• Артист:

    Шахет Максим Андреевич

  • Дата рождения:

    6 апреля

  • В нашем театре:

    В Театре на Юго-Западе с 1996 года по 2010 г. С 2011 по 2013 гг. принимал участие в спектакле "Баба Шанель"

  • Образование:

    С 1989 по 1992 гг. учился на актерском факультете РАТИ (ГИТИС), курс Проф., З.д.и. И.И.Судаковой. 1992-1995 - факультет польской филологии и славянистики Вроцлавский Государственный Университет (Республика Польша).

Информация:

С 2010 по 2013 гг. -  артист Театра им. К.С. Станиславского

1993-1994 - Участник II Общепольского Конкурса Мемуаров среди иностранцев, поощрительная премия "за художественное слово".

1994-1995 - Участник танцевальной группы Государственного Ансамбля "Щлёнск".

1995 - соорганизатор, оформитель главного зала торжеств а так же соведущий новогоднего вечера в Городском Народном Клубе г. Яблунков Остравского р-на (Чешская Республика).

1. Максим, как всё-таки это произошло? Тебе голос был? Типа «иди, Вова, в город Череповец, там тебе дадут бесплатные ботинки»? В смысле как ты решил перейти из театра на Юго-Западе в театр Станиславского? Меня вовсе не интересует это событие под углом: «как ты, ренегат, посмел нас покинуть», поскольку мне представляется нормальным стремление человека менять свою жизнь. Меня интересует поступок. Ты с насиженного места, которое, может, и не обещало тебе на тот момент новых высот, но и падений не предвиделось, - с этого насиженного места ты двинул в неизвестность. Как это было?

Я уже год играл в театре Станиславского в спектакле «39 ступеней». И в тот момент произошло следующее. В театре Станиславского должен был выпускаться «Семь дней до потопа», по Пресняковым. И главную роль должен был играть Шакуров. Он отказался за месяц или за полтора до выпуска спектакля. Тогдашний художественный руководитель Галибин подошёл ко мне и спросил, могу ли я сыграть вместо Шакурова. На тот момент в театре Станиславского не было актёров, скажем так – средней возрастной группы. Я решил попробовать. Просто попробовать. Другой режиссёр – всегда же интересно. И в результате «Семь дней до потопа» выпустили со мной. Удивительно, что костюм, который куплен был на Шакурова, подошёл мне абсолютно. Так что голоса не было, это было предложение, от которого я не смог отказаться. А дальше всё произошло само собой. Здесь, на Юго-Западе, в последних на тот момент постановках меня не задействовали. Какое-то время я играл в двух театрах одновременно. А потом в театре Станиславского стал готовиться к выпуску ещё один спектакль, в котором должен был играть ныне покойный Марк Гейхман.

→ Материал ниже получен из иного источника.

Lemma dictionary_ok_lanes j j' :
  dictionary_ok j → same_dictionary j j' →
  (∀ i r, is_Some (j_lanes j' !! (i, r)) → is_Some (j_lanes j !! (i, r)) ∨ is_Some (j_relays j !! r)) →
  dictionary_ok j'.
Proof.
  intros [Hinv Hnext Hlane Hroute] (_ & Hr & Hrel & Hids & Hn) Hl. split.
  - intros id url. by rewrite Hrel, Hids.
  - intros id. rewrite Hrel, Hn. apply Hnext.
  - intros i r [?|?]%Hl; rewrite Hrel; eauto.
  - intros i o ids r. rewrite Hr, Hrel. apply Hroute.
Qed.

(** The parts of the invariant a lane's move preserves by itself. *)
Lemma moved_preserves j j' i r row row' :
  journal_ok j → moved j j' i r row row' →
  (∀ k rw, j_lanes j' !! k = Some rw → lane_decodes rw) ∧
  deadlines_exact (j_lanes j') (j_deadlines j') ∧ dictionary_ok j'.
Proof.
  intros [Hlane Hdl Hh Hdict] [Hrow Hread Hrev Hev Hdec Hlanes Hdls Hsame]. split; [|split].
  - intros k rw. rewrite Hlanes. intros [[_ <-]|[_ ?]]%lookup_insert_Some; [done|by eapply Hlane].
  - rewrite Hlanes, Hdls. by apply (deadlines_exact_replace _ _ _ _ (Some row)).
  - eapply dictionary_ok_lanes; [done..|]. intros i' r'. rewrite Hlanes.
    destruct (decide ((i, r) = (i', r'))) as [[= <- <-]|Hne]; [|rewrite lookup_insert_ne by done; auto].
    intros _. left. by rewrite Hrow.
Qed.
(* ===== verification/History.v ===== *)
(** * The bounded history of terminal receipts

    Over every state the operations of [Retention] reach: the index and its two
    totals account for exactly the terminal receipts, maintenance always
    completes and removes an oldest prefix of them, no more than the limits
    require, and the history never exceeds the production limits. *)

From S2P Require Import Prelude Grammar Address Coverage Schema Canonical Ingest QueueBytes QueueCodec Lanes LaneInvariant Delivery Retention.

(** ** Accounting *)

(** The receipt [r] ended as number [q], at [a], with [b] bytes. *)
Definition ended (r : ReceiptRecord) (q a b : N) : Prop := rc_terminal r = (Some q, Some a, Some b).

Lemma age_due_true limits now a : age_due limits now a = true ↔ (N.min (a + max_age_secs limits) u64_max <= now)%N.
Proof. apply N.leb_le. Qed.
Lemma age_due_false limits now a : age_due limits now a = false ↔ (now < N.min (a + max_age_secs limits) u64_max)%N.
Proof. apply N.leb_gt. Qed.

(** The bytes of the receipt an index entry names. *)
Definition entry_bytes (receipts : gmap N ReceiptRecord) (p : N * N) : N :=
  default 0%N (r ← receipts !! p.2; (rc_terminal r).2).
Definition rows_bytes (receipts : gmap N ReceiptRecord) (rows : list (N * N)) : N :=
  foldr N.add 0%N (entry_bytes receipts <$> rows).
(* ===== verification/OwnerIndex.v ===== *)
(** * Mirrored indexes

    [crates/nmp-engine/src/core/owner_index.rs]: children keyed by their own
    id, with a reverse index from the key that owns them.  A broken mirror is a
    panic, [None] here.  The request-attempt owner keeps three more reverse
    indexes by hand with the same two moves, [index_add] and [index_remove], so
    the lemmas of this file are shared with it. *)

From S2P Require Import Prelude.

Section reverse_index.
Context {Owner Child : Type} `{Countable Owner, Countable Child}.

(** [index.entry(owner).or_default().insert(child)]. *)
Definition index_add (index : gmap Owner (gset Child)) (owner : Owner) (child : Child)
    : gmap Owner (gset Child) :=
  <[owner := {[ child ]} ∪ default ∅ (index !! owner)]> index.

(** The owner's set must exist and name the child; an emptied set is dropped. *)
Definition index_remove (index : gmap Owner (gset Child)) (owner : Owner) (child : Child)
    : option (gmap Owner (gset Child)) :=
  match index !! owner with
  | None => None
  | Some children =>
      if decide (child ∈ children) then
        let rest := children ∖ {[ child ]} in
        Some (if decide (rest = ∅) then delete owner index else <[owner := rest]> index)
      else None
  end.
End reverse_index.

(** ** The index *)

Record OwnerIndexed (Owner Child V : Type) `{Countable Owner, Countable Child} := mkIndexed {
  by_child : gmap Child V;
  by_owner : gmap Owner (gset Child)
}.
Arguments mkIndexed {_ _ _ _ _ _ _} _ _.
Arguments by_child {_ _ _ _ _ _ _} _.
Arguments by_owner {_ _ _ _ _ _ _} _.

Section owner_indexed.
Context {Owner Child V : Type} `{Countable Owner, Countable Child, Ord Child}.
(** [IndexedChild::owner_key]. *)
Variable owner_key : V → Owner.

Definition owner_indexed_new : OwnerIndexed Owner Child V := mkIndexed ∅ ∅.

Definition owner_indexed_insert (x : OwnerIndexed Owner Child V) (child : Child) (value : V)
    : option (OwnerIndexed Owner Child V) :=
  match by_child x !! child with
  | Some _ => None
  | None => Some (mkIndexed (<[child := value]> (by_child x))
                            (index_add (by_owner x) (owner_key value) child))
  end.

Definition owner_indexed_take (x : OwnerIndexed Owner Child V) (child : Child)
    : option (option V * OwnerIndexed Owner Child V) :=
  match by_child x !! child with
  | None => Some (None, x)
  | Some value =>
      index ← index_remove (by_owner x) (owner_key value) child;
      Some (Some value, mkIndexed (delete child (by_child x)) index)
  end.

(** One child of the torn-out set. *)
Definition take_child (s : list (Child * V) * gmap Child V) (child : Child)
    : option (list (Child * V) * gmap Child V) :=
  value ← s.2 !! child; Some (s.1 ++ [(child, value)], delete child s.2).

Definition owner_indexed_take_owner (x : OwnerIndexed Owner Child V) (owner : Owner)
    : option (list (Child * V) * OwnerIndexed Owner Child V) :=
  let children := default ∅ (by_owner x !! owner) in
  '(taken, rest) ←
    foldl (λ o child, s ← o; take_child s child) (Some ([], by_child x)) (ordered children);
  Some (taken, mkIndexed rest (delete owner (by_owner x))).

Definition owner_indexed_contains (x : OwnerIndexed Owner Child V) (child : Child) : bool :=
  bool_decide (is_Some (by_child x !! child)).
End owner_indexed.

(** ** Mirrors *)

Section mirrors.
Context {Owner Child V : Type} `{Countable Owner, Countable Child}.
Variable owner_key : V → Owner.

(** [assert_consistent]: the reverse index files exactly the live children,
    each under the owner it reports, and files no empty set. *)
Definition mirrors (m : gmap Child V) (index : gmap Owner (gset Child)) : Prop :=
  (∀ o s, index !! o = Some s → s ≠ ∅) ∧
  (∀ o c, c ∈ default ∅ (index !! o) ↔ ∃ v, m !! c = Some v ∧ owner_key v = o).

Lemma mirrors_empty : mirrors ∅ ∅.
Proof.
  split; [by intros ?? ?%lookup_empty_Some|]. intros o c. rewrite lookup_empty. simpl.
  split; [set_solver|]. by intros (v & ?%lookup_empty_Some & _).
Qed.

Lemma mirrors_elem m index c v :
  mirrors m index → m !! c = Some v → ∃ s, index !! owner_key v = Some s ∧ c ∈ s.
Proof.
  intros [_ Hi] Hc. assert (c ∈ default ∅ (index !! owner_key v)) as Hin by (apply Hi; eauto).
  destruct (index !! owner_key v) as [s|]; [by exists s|set_solver].
Qed.

Lemma mirrors_insert m index c v :
  m !! c = None → mirrors m index → mirrors (<[c := v]> m) (index_add index (owner_key v) c).
Proof.
  intros Hc [Hne Hi]. unfold index_add. split.
  - intros o s. rewrite lookup_insert_Some. intros [[_ <-]|[_ ?]]; [set_solver|by eapply Hne].
  - intros o c'. destruct (decide (o = owner_key v)) as [-> |Ho].
    + rewrite lookup_insert_eq. simpl. rewrite elem_of_union, elem_of_singleton, Hi.
      destruct (decide (c' = c)) as [-> |Hcc].
      * rewrite lookup_insert_eq. naive_solver.
      * rewrite lookup_insert_ne by done. naive_solver.
    + rewrite lookup_insert_ne, Hi by done. destruct (decide (c' = c)) as [-> |Hcc].
      * rewrite lookup_insert_eq, Hc. naive_solver.
      * by rewrite lookup_insert_ne.
Qed.

Lemma mirrors_remove m index c v :
  mirrors m index → m !! c = Some v →
  ∃ index', index_remove index (owner_key v) c = Some index' ∧ mirrors (delete c m) index'.
Proof.
  intros Hm Hc. destruct (mirrors_elem _ _ _ _ Hm Hc) as (s & Hs & Hin).
  destruct Hm as [Hne Hi]. unfold index_remove. rewrite Hs, decide_True by done.
  eexists. split; [done|].
  assert (∀ c', c' ∈ s ↔ ∃ w, m !! c' = Some w ∧ owner_key w = owner_key v) as Hs'.
  { intros c'. rewrite <-Hi, Hs. done. }
  assert (∀ o c', o ≠ owner_key v →
    (c' ∈ default ∅ (index !! o) ↔ ∃ w, delete c m !! c' = Some w ∧ owner_key w = o)) as Hother.
  { intros o c' Ho. rewrite Hi. destruct (decide (c' = c)) as [-> |Hcc].
    - rewrite lookup_delete_eq. naive_solver.
    - by rewrite lookup_delete_ne. }
  assert (∀ c', c' ∈ s ∖ {[ c ]} ↔ ∃ w, delete c m !! c' = Some w ∧ owner_key w = owner_key v)
    as Hrest.
  { intros c'. rewrite elem_of_difference, elem_of_singleton, Hs'.
    destruct (decide (c' = c)) as [-> |Hcc].
    - rewrite lookup_delete_eq. naive_solver.
    - rewrite lookup_delete_ne by done. naive_solver. }
  case_decide as Hempty; split.
  - intros o s' [_ ?]%lookup_delete_Some. by eapply Hne.
  - intros o c'. destruct (decide (o = owner_key v)) as [-> |Ho].
    + rewrite lookup_delete_eq. simpl. rewrite <-Hrest, Hempty. done.
    + rewrite lookup_delete_ne by done. by apply Hother.
  - intros o s'. rewrite lookup_insert_Some. intros [[_ <-]|[_ ?]]; [done|by eapply Hne].
  - intros o c'. destruct (decide (o = owner_key v)) as [-> |Ho].
    + rewrite lookup_insert_eq. apply Hrest.
    + rewrite lookup_insert_ne by done. by apply Hother.
Qed.

Lemma mirrors_update m index c v w :
  mirrors m index → m !! c = Some v → owner_key w = owner_key v →
  mirrors (<[c := w]> m) index.
Proof.
  intros [Hne Hi] Hc Ho. split; [done|]. intros o c'. rewrite Hi.
  destruct (decide (c' = c)) as [-> |Hcc].
  - rewrite lookup_insert_eq, Hc. naive_solver.
  - by rewrite lookup_insert_ne.
Qed.

(** What is left when one owner's children are torn out. *)
Definition without (o : Owner) (m : gmap Child V) : gmap Child V :=
  filter (λ p, owner_key p.2 ≠ o) m.

Lemma lookup_without o m c v :
  without o m !! c = Some v ↔ m !! c = Some v ∧ owner_key v ≠ o.
Proof. apply map_lookup_filter_Some. Qed.

Lemma lookup_without_None o m c : m !! c = None → without o m !! c = None.
Proof. intros Hm. apply eq_None_not_Some. intros [v [? _]%lookup_without]. congruence. Qed.

Lemma mirrors_teardown m index o : mirrors m index → mirrors (without o m) (delete o index).
Proof.
  intros [Hne Hi]. split.
  - intros o' s [_ ?]%lookup_delete_Some. by eapply Hne.
  - intros o' c. destruct (decide (o' = o)) as [-> |Ho].
    + rewrite lookup_delete_eq. simpl. split; [set_solver|].
      intros (v & [_ ?]%lookup_without & ?). done.
    + rewrite lookup_delete_ne, Hi by done. setoid_rewrite lookup_without. naive_solver.
Qed.

(** The children one owner's set names are exactly those torn out. *)
Lemma mirrors_without m index o c v :
  mirrors m index → m !! c = Some v →
  (c ∈ default ∅ (index !! o) ↔ without o m !! c = None).
Proof.
  intros [_ Hi] Hc. rewrite Hi, eq_None_not_Some. split.
  - intros (w & Hw & <-) [x [? ?]%lookup_without]. simplify_eq.
  - intros Hn. exists v. split; [done|]. destruct (decide (owner_key v = o)); [done|].
    destruct Hn. exists v. by apply lookup_without.
Qed.
End mirrors.

(** ** Refinement: a plain map *)

Section refinement.
Context {Owner Child V : Type} `{Countable Owner, Countable Child, Ord Child}.
Variable owner_key : V → Owner.
Implicit Types x : OwnerIndexed Owner Child V.

Definition indexed_ok x : Prop := mirrors owner_key (by_child x) (by_owner x).

Lemma indexed_new_ok : indexed_ok owner_indexed_new.
Proof. apply mirrors_empty. Qed.

Lemma owner_indexed_insert_ok x child value :
  indexed_ok x → by_child x !! child = None →
  ∃ x', owner_indexed_insert owner_key x child value = Some x' ∧
    by_child x' = <[child := value]> (by_child x) ∧ indexed_ok x'.
Proof.
  intros Hx Hc. unfold owner_indexed_insert. rewrite Hc. eexists. split_and!; [done|done|].
  by apply mirrors_insert.
Qed.

Lemma owner_indexed_take_ok x child :
  indexed_ok x →
  ∃ x', owner_indexed_take owner_key x child = Some (by_child x !! child, x') ∧
    by_child x' = delete child (by_child x) ∧ indexed_ok x'.
Proof.
  intros Hx. unfold owner_indexed_take. destruct (by_child x !! child) as [v|] eqn:Hv.
  - destruct (mirrors_remove _ _ _ _ _ Hx Hv) as (index & -> & Hm). cbn [mbind option_bind].
    eexists. by split_and!.
  - exists x. split_and!; [done| |done]. by rewrite delete_id.
Qed.

Lemma take_children_ok (m : gmap Child V) (l : list Child) :
  NoDup l → (∀ c, c ∈ l → is_Some (m !! c)) →
  ∃ taken rest,
    foldl (λ o child, s ← o; take_child s child) (Some ([], m)) l = Some (taken, rest) ∧
    taken.*1 = l ∧ (∀ c v, (c, v) ∈ taken → m !! c = Some v) ∧
    (∀ c, rest !! c = if decide (c ∈ l) then None else m !! c).
Proof.
  intros Hnd Hin.
  destruct (foldl_option_ind take_child
    (λ pre '(taken, rest), taken.*1 = pre ∧ (∀ c v, (c, v) ∈ taken → m !! c = Some v) ∧
       (∀ c, (rest : gmap Child V) !! c = if decide (c ∈ pre) then None else m !! c))
    l ([], m)) as ([taken rest] & Hrun & Hpost).
  - split_and!; [done|by intros ?? ?%not_elem_of_nil|]. intros c.
    by rewrite decide_False by apply not_elem_of_nil.
  - intros pre c post [taken rest] -> (Ht & Hs & Hr).
    apply NoDup_app in Hnd as (_ & Hpre & _).
    destruct (Hin c) as [v Hv]; [set_solver|].
    assert (c ∉ pre) as Hc by (intros ?; eapply Hpre; [done|left]).
    unfold take_child. simpl. rewrite Hr, decide_False, Hv by done. cbn [mbind option_bind].
    eexists. split; [done|]. split_and!.
    + by rewrite fmap_app, Ht.
    + intros c' v'. rewrite elem_of_app, list_elem_of_singleton. naive_solver.
    + intros c'. destruct (decide (c' = c)) as [-> |Hne].
      * rewrite lookup_delete_eq, decide_True; [done|]. set_solver.
      * rewrite lookup_delete_ne, Hr by done.
        destruct (decide (c' ∈ pre)), (decide (c' ∈ pre ++ [c])); set_solver.
  - exists taken, rest. split; [exact Hrun|done].
Qed.

Lemma owner_indexed_take_owner_ok x owner :
  indexed_ok x →
  ∃ taken x', owner_indexed_take_owner x owner = Some (taken, x') ∧
    (∀ c v, (c, v) ∈ taken ↔ by_child x !! c = Some v ∧ owner_key v = owner) ∧
    taken.*1 = ordered (list_to_set taken.*1) ∧
    by_child x' = without owner_key owner (by_child x) ∧ indexed_ok x'.
Proof.
  intros Hx. pose proof Hx as [_ Hi]. unfold owner_indexed_take_owner.
  destruct (take_children_ok (by_child x) (ordered (default ∅ (by_owner x !! owner))))
    as (taken & rest & -> & Hfst & Hin & Hrest).
  { apply NoDup_ordered. }
  { intros c Hc%elem_of_ordered%Hi. naive_solver. }
  assert (rest = without owner_key owner (by_child x)) as ->.
  { apply map_eq. intros c. rewrite Hrest. destruct (by_child x !! c) as [v|] eqn:Hv.
    - pose proof (mirrors_without _ _ _ owner c v Hx Hv) as Hw. rewrite <-elem_of_ordered in Hw.
      case_decide as Hc; [symmetry; by apply Hw|].
      destruct (without owner_key owner (by_child x) !! c) as [w|] eqn:E.
      + apply lookup_without in E as [? ?]. congruence.
      + by destruct Hc; apply Hw.
    - rewrite (lookup_without_None owner_key) by done. by case_decide. }
  cbn [mbind option_bind]. eexists _, _. split; [done|]. split_and!.
  - intros c v. split.
    + intros Hcv. pose proof (Hin _ _ Hcv) as Hc. split; [done|].
      assert (c ∈ taken.*1) as Hc' by (apply list_elem_of_fmap; by exists (c, v)).
      rewrite Hfst in Hc'. apply elem_of_ordered, Hi in Hc' as (w & ? & ?). by simplify_eq.
    + intros [Hc Ho]. assert (c ∈ taken.*1) as Hc'.
      { rewrite Hfst. apply elem_of_ordered, Hi. eauto. }
      apply list_elem_of_fmap in Hc' as ([c' v'] & -> & Hcv).
      pose proof (Hin _ _ Hcv). simpl in *. by simplify_eq.
  - rewrite Hfst. f_equal. apply set_eq. intros c. by rewrite elem_of_list_to_set, elem_of_ordered.
  - done.
  - by apply mirrors_teardown.
Qed.
End refinement.
(* ===== verification/Attempts.v ===== *)
(** * Request-send attempts

    [crates/nmp-engine/src/core/request_attempt.rs]: every local attempt to
    hand one REQ to the transport, the retries parked behind refusals, and the
    four reverse indexes the owner keeps by hand; and the capped backoff of
    [core/mod.rs] that spaces the retries.  A broken mirror, an exhausted
    identity space and an unknown attempt are panics: [None]. *)

From S2P Require Import Prelude Grammar Coverage RouterTypes Router OwnerIndex.

(** ** Backoff *)

Definition retry_initial_secs : N := 3.
Definition retry_max_secs : N := 300.
Definition retry_jitter_max_secs : N := 5.

(** [u64::checked_shl]: refuses a shift of 64 or more, and drops the bits that
    leave the word. *)
Definition checked_shl_u64 (x s : N) : option N :=
  if (s <? 64)%N then Some (N.shiftl x s mod 2 ^ 64)%N else None.

(** [failures] is a [u32]; [saturating_sub] is [N]'s subtraction. *)
Definition unjittered_retry_delay_secs (failures : N) : N :=
  N.min (default u64_max (checked_shl_u64 retry_initial_secs (N.min (failures - 1) 63)))
        retry_max_secs.

(** [u64::to_be_bytes]. *)
Definition to_be_bytes (x : N) : list N :=
  (λ i, (N.shiftr x (8 * N.of_nat i) mod 256)%N) <$> rev (seq 0 8).

(** [str::as_bytes]. *)
Fixpoint str_bytes (s : string) : list N :=
  match s with
  | EmptyString => []
  | String a s => Ascii.N_of_ascii a :: str_bytes s
  end.

(** One byte of FNV-1a, [wrapping_mul] included. *)
Definition fnv_step (hash byte : N) : N :=
  (N.lxor hash byte * 0x100000001b3 mod 2 ^ 64)%N.

(** The key is the lane's intent id and relay. *)
Definition retry_delay_secs (intent_id : N) (relay : RelayUrl) (ordinal : N) : N :=
  let exponent := N.min (ordinal - 1) 63 in
  let base := N.min (default u64_max (checked_shl_u64 retry_initial_secs exponent))
                    retry_max_secs in
  let hash := foldl fnv_step 0xcbf29ce484222325%N
                (to_be_bytes intent_id ++ str_bytes relay ++ to_be_bytes ordinal) in
  N.min (base + hash mod retry_jitter_max_secs) u64_max.

(** ** Attempts *)

(** [nmp_transport::RelayHandle]. *)
Record RelayHandle := mkHandle { h_slot : N; h_generation : N }.
#[global] Instance RelayHandle_eq_dec : EqDecision RelayHandle.
Proof. solve_decision. Defined.

Inductive LocalSendRefusal :=
  | SessionUnavailable
  | WorkerAdmissionRefused (handle : RelayHandle).

(** A [RequestAttemptId] is a [u64]. *)
Inductive RequestHandoffOutcome :=
  | Accepted (attempt_id : N) (handle : RelayHandle)
  | Refused (attempt_id : N) (cause : LocalSendRefusal).

Definition outcome_attempt_id (o : RequestHandoffOutcome) : N :=
  match o with Accepted attempt_id _ | Refused attempt_id _ => attempt_id end.

Record RequestAttemptState := mkAttemptState {
  ra_session : RelaySessionKey;
  ra_sub_id : SubId;
  ra_filter_hash : N;
  ra_filter : ConcreteFilter;
  ra_coverage_claims : gset CoverageKey;
  ra_owner_demands : gset DemandKey;
  ra_request_revision : option N;
  ra_retry_failures : N
}.

(** [RequestRetryKey(session, sub_id)]. *)
Abbreviation RequestRetryKey := (RelaySessionKey * SubId)%type (only parsing).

Он тогда серьёзно заболел. И, когда выяснилось, что он играть не сможет, Галибин предложил нам с Шурой Горшковым сыграть в его постановке «Авария», по Дюрренматту. То есть это были предложения, мне самому не случилось ни о чём просить. Галибин более года вёл со мной переговоры, и предложил в итоге перейти к нему в труппу. Я поговорил с Валерием Романовичем, и он меня спокойно отпустил, сказав, что понимает, что каждому необходим поиск новых форм.

2. Сколько лет ты провёл на Юго-Западе? И вообще, как ты сюда попал? Какой первый юго-западный спектакль ты увидел и какое он произвёл на тебя впечатление? А потом какая роль была любимая, из тех, что сыграл? С каким персонажем было жаль расставаться?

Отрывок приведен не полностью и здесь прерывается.